Senator Norris Cotton (R-New Hampshire) said he would teach a course at Dartmouth College in Hanover, New Hampshire, next spring on “what makes Congress tick.” He should be an authority. At 74, he is retiring in January after 28 years in Congress, 20 of them as a senator. Cotton was sworn in with Richard M. Nixon as a freshman congressman in 1947 and has remained long-time friends with the former President.
The first survey of deafness ‘in the United, States in 40 years has found that the impairment is twice as prevalent among Americans as was previously believed.
Ethel Kennedy, widow of Robert F. Kennedy, and four of their children attended a brief Mass at the late senator’s gravesite in Arlington National Cemetery. They were accompanied by Joan Kennedy, wife of Senator Edward M. Kennedy, and her children. It was the 50th anniversary of Robert Kennedy’s birth.

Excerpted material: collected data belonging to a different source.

(** * pyTalentMonitor: the Talent solar monitoring API client

    A shallow embedding of
    [custom_components/talent_monitor/pyTalentMonitor/__init__.py]:
    the class [TalentSolarMonitor] with its constructor and its methods
    [get_credentials], [login], [refresh_token], [get_data] and
    [fetch_solar_data], and the entry point [main].

    The methods are state-passing functions over the instance; the aiohttp
    session is a deterministic transport that answers each request from the
    requests received so far and records every call.  Python exceptions are
    explicit results. *)

From Stdlib Require Import ZArith List String Ascii Bool Lia.
From Stdlib Require Import Decimal DecimalString DecimalZ.
From Stdlib Require DecimalPos DecimalFacts.
Import ListNotations.
Open Scope string_scope.

(** ** The Python values the client handles

    Everything the client touches is either one of its own strings or a value
    decoded from a JSON body.  Characters are code points below 256.  A float
    is never computed with, only tested, formatted and serialised, so it is
    identified by its [repr] literal (["230.5"], ["0.0"], ["nan"], ...).  A
    dict keeps insertion order; its keys are strings. *)

Module Py.

#[warnings="-register-all"]
Inductive pyval : Type :=
| PyNone
| PyBool (b : bool)
| PyInt (n : Z)
| PyFloat (repr : string)
| PyStr (s : string)
| PyList (l : list pyval)
| PyDict (d : list (string * pyval)).

Inductive exn : Type :=
| ValueError (msg : string)
| AuthenticationError (msg : string)
| KeyError (key : pyval)
| IndexError
| TypeError
| UnboundLocalError (name : string)
| ContentTypeError.

Inductive outcome (A : Type) : Type :=
| Returned (a : A)
| Raised (e : exn).
Arguments Returned {A} a.
Arguments Raised {A} e.

(** [bool(v)] *)
Definition truthy (v : pyval) : bool :=
  match v with
  | PyNone => false
  | PyBool b => b
  | PyInt n => negb (n =? 0)%Z
  | PyFloat r => negb ((r =? "0.0") || (r =? "-0.0"))
  | PyStr s => negb (s =? EmptyString)
  | PyList l => match l with [] => false | _ => true end
  | PyDict d => match d with [] => false | _ => true end
  end.

Fixpoint dict_get (d : list (string * pyval)) (k : string) : option pyval :=
  match d with
  | [] => None
  | (k', v) :: d' => if k' =? k then Some v else dict_get d' k
  end.

Fixpoint is_substring (k s : string) : bool :=
  prefix k s ||
  match s with
  | EmptyString => false
  | String _ s' => is_substring k s'
  end.

Definition is_str (k : string) (v : pyval) : bool :=
  match v with
  | PyStr s => s =? k
  | _ => false
  end.

(** [k in v] for a string [k] *)
Definition contains (k : string) (v : pyval) : outcome bool :=
  match v with
  | PyDict d => Returned (match dict_get d k with Some _ => true | None => false end)
  | PyList l => Returned (existsb (is_str k) l)
  | PyStr s => Returned (is_substring k s)
  | _ => Raised TypeError
  end.

(** A sequence index: negative indices count from the end. *)
Definition seq_index (len : nat) (i : Z) : option nat :=
  if (0 <=? i)%Z then
    if (i <? Z.of_nat len)%Z then Some (Z.to_nat i) else None
  else
    if (0 <=? Z.of_nat len + i)%Z then Some (Z.to_nat (Z.of_nat len + i)) else None.

Definition int_key (k : pyval) : option Z :=
  match k with
  | PyInt i => Some i
  | PyBool b => Some (if b then 1 else 0)%Z
  | _ => None
  end.

(** [v[k]] *)
Definition getitem (v k : pyval) : outcome pyval :=
  match v with
  | PyDict d =>
      match k with
      | PyStr s =>
          match dict_get d s with
          | Some x => Returned x
          | None => Raised (KeyError k)
          end
      | PyList _ | PyDict _ => Raised TypeError
      | _ => Raised (KeyError k)
      end
  | PyList l =>
      match int_key k with
      | Some i =>
          match seq_index (List.length l) i with
          | Some n =>
              match nth_error l n with
              | Some x => Returned x
              | None => Raised IndexError
              end
          | None => Raised IndexError
          end
      | None => Raised TypeError
      end
  | PyStr s =>
      match int_key k with
      | Some i =>
          match seq_index (String.length s) i with
          | Some n =>
              match String.get n s with
              | Some c => Returned (PyStr (String c EmptyString))
              | None => Raised IndexError
              end
          | None => Raised IndexError
          end
      | None => Raised TypeError
      end
  | _ => Raised TypeError
  end.

(** [len(v)] *)
Definition len (v : pyval) : outcome Z :=
  match v with
  | PyList l => Returned (Z.of_nat (List.length l))
  | PyStr s => Returned (Z.of_nat (String.length s))
  | PyDict d => Returned (Z.of_nat (List.length d))
  | _ => Raised TypeError
  end.

(** *** Formatting: [str], [repr] *)

Definition hex_digit (n : nat) : ascii :=
  nth n (list_ascii_of_string "0123456789abcdef") "0"%char.

Definition hex2 (c : ascii) : string :=
  let n := nat_of_ascii c in
  String (hex_digit (n / 16)) (String (hex_digit (n mod 16)) EmptyString).

Fixpoint join (sep : string) (l : list string) : string :=
  match l with
  | [] => EmptyString
  | [x] => x
  | x :: l' => x ++ sep ++ join sep l'
  end.

Fixpoint has_char (c : ascii) (s : string) : bool :=
  match s with
  | EmptyString => false
  | String a s' => (a =? c)%char || has_char c s'
  end.

Definition squote : ascii := "'"%char.
Definition dquote : ascii := ascii_of_nat 34.
Definition backslash : ascii := "\"%char.

(** One character of [repr(s)]: the quote and the backslash are escaped,
    tab, newline and carriage return have short escapes, the other
    characters that are not printable are written [\xhh]. *)
Definition repr_char (quote c : ascii) : string :=
  let n := nat_of_ascii c in
  if (c =? quote)%char || (c =? backslash)%char then String backslash (String c EmptyString)
  else if (n =? 9)%nat then "\t"
  else if (n =? 10)%nat then "\n"
  else if (n =? 13)%nat then "\r"
  else if (n <? 32)%nat || (n =? 127)%nat then "\x" ++ hex2 c
  else if (n <? 127)%nat then String c EmptyString
  else if (n <=? 160)%nat || (n =? 173)%nat then "\x" ++ hex2 c
  else String c EmptyString.

Fixpoint concat_map (f : ascii -> string) (s : string) : string :=
  match s with
  | EmptyString => EmptyString
  | String c s' => f c ++ concat_map f s'
  end.

Definition repr_str (s : string) : string :=
  let quote := if has_char squote s && negb (has_char dquote s) then dquote else squote in
  String quote (concat_map (repr_char quote) s) ++ String quote EmptyString.

Definition int_str (n : Z) : string := NilZero.string_of_int (Z.to_int n).

(** [repr(v)] *)
Fixpoint py_repr (v : pyval) : string :=
  match v with
  | PyNone => "None"
  | PyBool b => if b then "True" else "False"
  | PyInt n => int_str n
  | PyFloat r => r
  | PyStr s => repr_str s
  | PyList l => "[" ++ join ", " (map py_repr l) ++ "]"
  | PyDict d =>
      "{" ++ join ", " (map (fun kv => repr_str (fst kv) ++ ": " ++ py_repr (snd kv)) d) ++ "}"
  end.

(** [str(v)], which is what an f-string field [{v}] inserts *)
Definition py_str (v : pyval) : string :=
  match v with
  | PyStr s => s
  | _ => py_repr v
  end.

(** *** [json.dumps]

    The encoder of the standard [json] module with its defaults
    ([ensure_ascii], [allow_nan]): with [indent] every item goes on a line of
    its own and items are separated by a bare comma, without it everything is
    on one line. *)

Definition newline : string := String (ascii_of_nat 10) EmptyString.

Definition json_escape_char (c : ascii) : string :=
  let n := nat_of_ascii c in
  if (c =? dquote)%char || (c =? backslash)%char then String backslash (String c EmptyString)
  else if (n =? 8)%nat then "\b"
  else if (n =? 12)%nat then "\f"
  else if (n =? 10)%nat then "\n"
  else if (n =? 13)%nat then "\r"
  else if (n =? 9)%nat then "\t"
  else if (32 <=? n)%nat && (n <=? 126)%nat then String c EmptyString
  else "\u00" ++ hex2 c.

Definition json_string (s : string) : string :=
  String dquote (concat_map json_escape_char s) ++ String dquote EmptyString.

Definition json_float (r : string) : string :=
  if r =? "nan" then "NaN"
  else if r =? "inf" then "Infinity"
  else if r =? "-inf" then "-Infinity"
  else r.

Fixpoint spaces (n : nat) : string :=
  match n with
  | O => EmptyString
  | S n' => String " "%char (spaces n')
  end.

Definition newline_indent (indent : option nat) (level : nat) : string :=
  match indent with
  | Some n => newline ++ spaces (n * level)
  | None => EmptyString
  end.

Definition item_separator (indent : option nat) : string :=
  match indent with
  | Some _ => ","
  | None => ", "
  end.

Fixpoint json_encode (indent : option nat) (level : nat) (v : pyval) : string :=
  match v with
  | PyNone => "null"
  | PyBool b => if b then "true" else "false"
  | PyInt n => int_str n
  | PyFloat r => json_float r
  | PyStr s => json_string s
  | PyList [] => "[]"
  | PyList l =>
      "[" ++ newline_indent indent (S level)
      ++ join (item_separator indent ++ newline_indent indent (S level))
              (map (json_encode indent (S level)) l)
      ++ newline_indent indent level ++ "]"
  | PyDict [] => "{}"
  | PyDict d =>
      "{" ++ newline_indent indent (S level)
      ++ join (item_separator indent ++ newline_indent indent (S level))
              (map (fun kv => json_string (fst kv) ++ ": "
                              ++ json_encode indent (S level) (snd kv)) d)
      ++ newline_indent indent level ++ "}"
  end.

Definition json_dumps (indent : option nat) (v : pyval) : string :=
  json_encode indent 0 v.

(** *** [json.loads]

    The decoder of the standard [json] module with its defaults: strict
    strings, [NaN], [Infinity] and [-Infinity] accepted, a repeated key keeps
    its first place and takes the last value.  A float literal stands for the
    float it denotes, which is exact on the literals [json.dumps] writes; an
    escape [\uXXXX] of a code point above 255 is outside the characters
    modelled and is refused. *)

Definition is_ws (c : ascii) : bool :=
  let n := nat_of_ascii c in
  (n =? 32)%nat || (n =? 9)%nat || (n =? 10)%nat || (n =? 13)%nat.

Fixpoint skip_ws (s : string) : string :=
  match s with
  | String c s' => if is_ws c then skip_ws s' else s
  | EmptyString => s
  end.

Definition is_digit (c : ascii) : bool :=
  let n := nat_of_ascii c in (48 <=? n)%nat && (n <=? 57)%nat.

Definition hex_value (c : ascii) : option nat :=
  let n := nat_of_ascii c in
  if (48 <=? n)%nat && (n <=? 57)%nat then Some (n - 48)
  else if (97 <=? n)%nat && (n <=? 102)%nat then Some (n - 87)
  else if (65 <=? n)%nat && (n <=? 70)%nat then Some (n - 55)
  else None.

Jeff Burroughs, the Texas Rangers outfielder who batted .301 with 25 home runs and a league-leading 118 RBI, wins the American League MVP Award.
Dow Jones Industrial Average: 609.59 (-4.46, -0.73%).
Born:
Drew Ginn, Australian rower (Olympic gold medalist, coxless four, 1996, 2000, 2004), in Leongatha, Victoria, Australia.
Tra Thomas, NFL tackle (Pro Bowl, 2001, 2002, 2004; Phildelphia Eagles, Jacksonville Jaguars), in DeLand, Florida.
Jerald Moore, NFL running back (St Louis Rams, New Orleans Saints), in Houston, Texas
Marissa Ryan, American actress (Elizabeth MacGillis-“Major Dad”), in Manhattan, New York, New York.
Kurt Krömer (stage name of Alexander Bojcan), German television presenter, comedian and actor; in West Berlin, West Germany.
Died:
S. Everett Gleason, 69, American historian and intelligence analyst, died of lung cancer.
Ben West (born Raphael Benjamin West), 63, American attorney and politician, former Mayor of Nashville.